16.   Ms Nizami reminded us that the First-tier Judge had found that this appellant had achieved a permanent right of residence before the 2009 sentencing remarks and contended that the Judge should have found that the appellant did not present a genuine, present and sufficiently serious threat to the fundamental interests of the United Kingdom. The Judge's reasons at [11] were inadequate.

17.   Ms Nizami accepted that the appellant had no direct contact with any of his four children and confirmed that no contact proceedings had been issued in relation to that situation. The appellant hoped to pay for legal advice once he was permitted to work again, and in the meantime, there was evidence that his eldest daughter, now age 16, was seeking to resume contact via Facebook. She relied on Razgar v Secretary of State for the Home Department [2004] UKHL 27 at [53] and argued that in certain situations, the state had an obligation to take positive steps to encourage family life.

18.   Ms Nizami argued that the appellant had demonstrated a material error of law and the decision should be set aside for remaking in due course.

19.   For the respondent, Mr Clarke noted that at [9] of the First-tier Judge's decision, he had gone way beyond reliance on the OASys report. He had taken account of the sentencing remarks, of the fact that the appellant was selling drugs not only to fund his own habit but for significant profit, that he had committed further offences after 2009, that he had been treated as a category 3 significant drug dealer and that he had never admitted the offence. The First-tier Judge had been entitled to take account of the seriousness of the conduct relied upon and of the burgeoning pattern of offending mentioned at page 18 of the OASys report.

20.   The First-tier Judge correctly treated the 2010 decision as the Devaseelan starting point for his decision, noting that the appellant had continued to use heroin and to profit from his drug dealing activities, as well as paying for his own supply. The First-tier Judge found that the situation had become more serious since that conviction, which was open to him on the facts.

21.   As regards the Article 8 ECHR claim, that was misconceived: the appellant was a foreign national offender whose offending attracted a 5-year sentence and there was a public interest in deporting him. Removal was not unduly harsh: the family life on which the appellant sought to rely was presently only indirect contact with his two younger children, which could be maintained from Portugal. The appellant had not shown very compelling circumstances over and above exceptions 1 and 2 in section 117C and putative future family life was not capable of meeting that test.

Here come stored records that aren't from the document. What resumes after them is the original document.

(** ["%lf"] of half a byte, and ["%#.4x"]. *)
Definition show_half (v : Z) : string := (show (v / 2) ++ (if Z.even v then ".000000" else ".500000"))%string.
Definition hex_alternate (v : Z) : string := if v =? 0 then hex 4 0 else ("0x" ++ hex 4 v)%string.

Definition print_radiotap_namespace (fcshdr : bool) (mem : list byte) (iter : radiotap_iterator) : option string :=
  let arg := this_arg iter in
  match presence_of (this_arg_index iter) with
  | Some IEEE80211_RADIOTAP_TSFT => v ← rd64 mem arg; Some (tab ++ "TSFT: " ++ show v ++ nl)%string
  | Some IEEE80211_RADIOTAP_FLAGS => v ← rd8 mem arg; Some (tab ++ "flags: " ++ hex 2 v ++ nl)%string
  | Some IEEE80211_RADIOTAP_RATE => v ← rd8 mem arg; Some (tab ++ "rate: " ++ show_half v ++ nl)%string
  | Some (IEEE80211_RADIOTAP_CHANNEL | IEEE80211_RADIOTAP_FHSS | IEEE80211_RADIOTAP_DBM_ANTSIGNAL
         | IEEE80211_RADIOTAP_DBM_ANTNOISE | IEEE80211_RADIOTAP_LOCK_QUALITY | IEEE80211_RADIOTAP_TX_ATTENUATION
         | IEEE80211_RADIOTAP_DB_TX_ATTENUATION | IEEE80211_RADIOTAP_DBM_TX_POWER | IEEE80211_RADIOTAP_ANTENNA
         | IEEE80211_RADIOTAP_DB_ANTSIGNAL | IEEE80211_RADIOTAP_DB_ANTNOISE | IEEE80211_RADIOTAP_TX_FLAGS) => Some ""%string
  | Some IEEE80211_RADIOTAP_RX_FLAGS =>
      if fcshdr then v ← rd32 mem arg; Some (tab ++ "FCS in header: " ++ hex 8 v ++ nl)%string
      else v ← rd16 mem arg; Some (tab ++ "RX flags: " ++ hex_alternate v ++ nl)%string
  | Some (IEEE80211_RADIOTAP_RTS_RETRIES | IEEE80211_RADIOTAP_DATA_RETRIES) => Some ""%string
  | _ => Some (tab ++ "BOGUS DATA" ++ nl)%string
  end.

Definition print_test_namespace (mem : list byte) (iter : radiotap_iterator) : option string :=
  let index := this_arg_index iter in
  if (index =? 0) || (index =? 52) then
    b0 ← rd8 mem (this_arg iter); b1 ← rd8 mem (this_arg iter + 1);
    b2 ← rd8 mem (this_arg iter + 2); b3 ← rd8 mem (this_arg iter + 3);
    Some (tab ++ "00:00:00-00|" ++ print_d index ++ ": " ++ hex 2 b0 ++ "/" ++ hex 2 b1 ++ "/" ++ hex 2 b2 ++ "/"
          ++ hex 2 b3 ++ nl)%string
  else Some (tab ++ "BOGUS DATA - vendor ns " ++ print_d index ++ nl)%string.

(** The data of an unknown vendor, from byte [i] on. *)
Fixpoint print_bytes (i : nat) (l : list byte) : string :=
  match l with
  | [] => nl
  | b :: l => ((if Nat.eqb (i mod 8) 6 then tab ++ tab else " ") ++ hex 2 (u8 b) ++ print_bytes (S i) l)%string
  end.

Definition print_vendor (mem : list byte) (iter : radiotap_iterator) : option string :=
  b0 ← rd8 mem (this_arg iter); b1 ← rd8 mem (this_arg iter + 1);
  b2 ← rd8 mem (this_arg iter + 2); b3 ← rd8 mem (this_arg iter + 3);
  let size := this_arg_size iter in
  l ← slice mem (this_arg iter + 6) (Z.max 0 (size - 6));
  Some (tab ++ "vendor NS (" ++ hex 2 b0 ++ "-" ++ hex 2 b1 ++ "-" ++ hex 2 b2 ++ ":" ++ print_d b3 ++ ", "
        ++ print_d (size - 6) ++ " bytes)" ++ nl ++ print_bytes 6 l)%string.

22.   The decision of the First-tier Tribunal should be upheld.

Analysis

23.   This appellant is a foreign criminal as defined by section 32 of the UK Borders Act 2007. In EEA terms, he is a 'medium' offender, as set out in Regulation 27(3) of the 2016 EEA Regulations. It is not suggested that the higher 'imperative' grounds test applies to him. Contrary to the position taken by the respondent in his refusal letter, the First-tier Judge accepted that the appellant had established a permanent right of residence before his imprisonment and not lost it subsequently.

24.   The respondent may not remove the appellant under Regulation 23(6)(b) except on serious grounds of public policy and public security and only then, pursuant to Regulation 27(5), if the decision is proportionate and his personal conduct represents a 'genuine, present and sufficiently serious threat affecting one of the fundamental interests of society, taking into account past conduct of the person and that the threat does not need to be imminent'.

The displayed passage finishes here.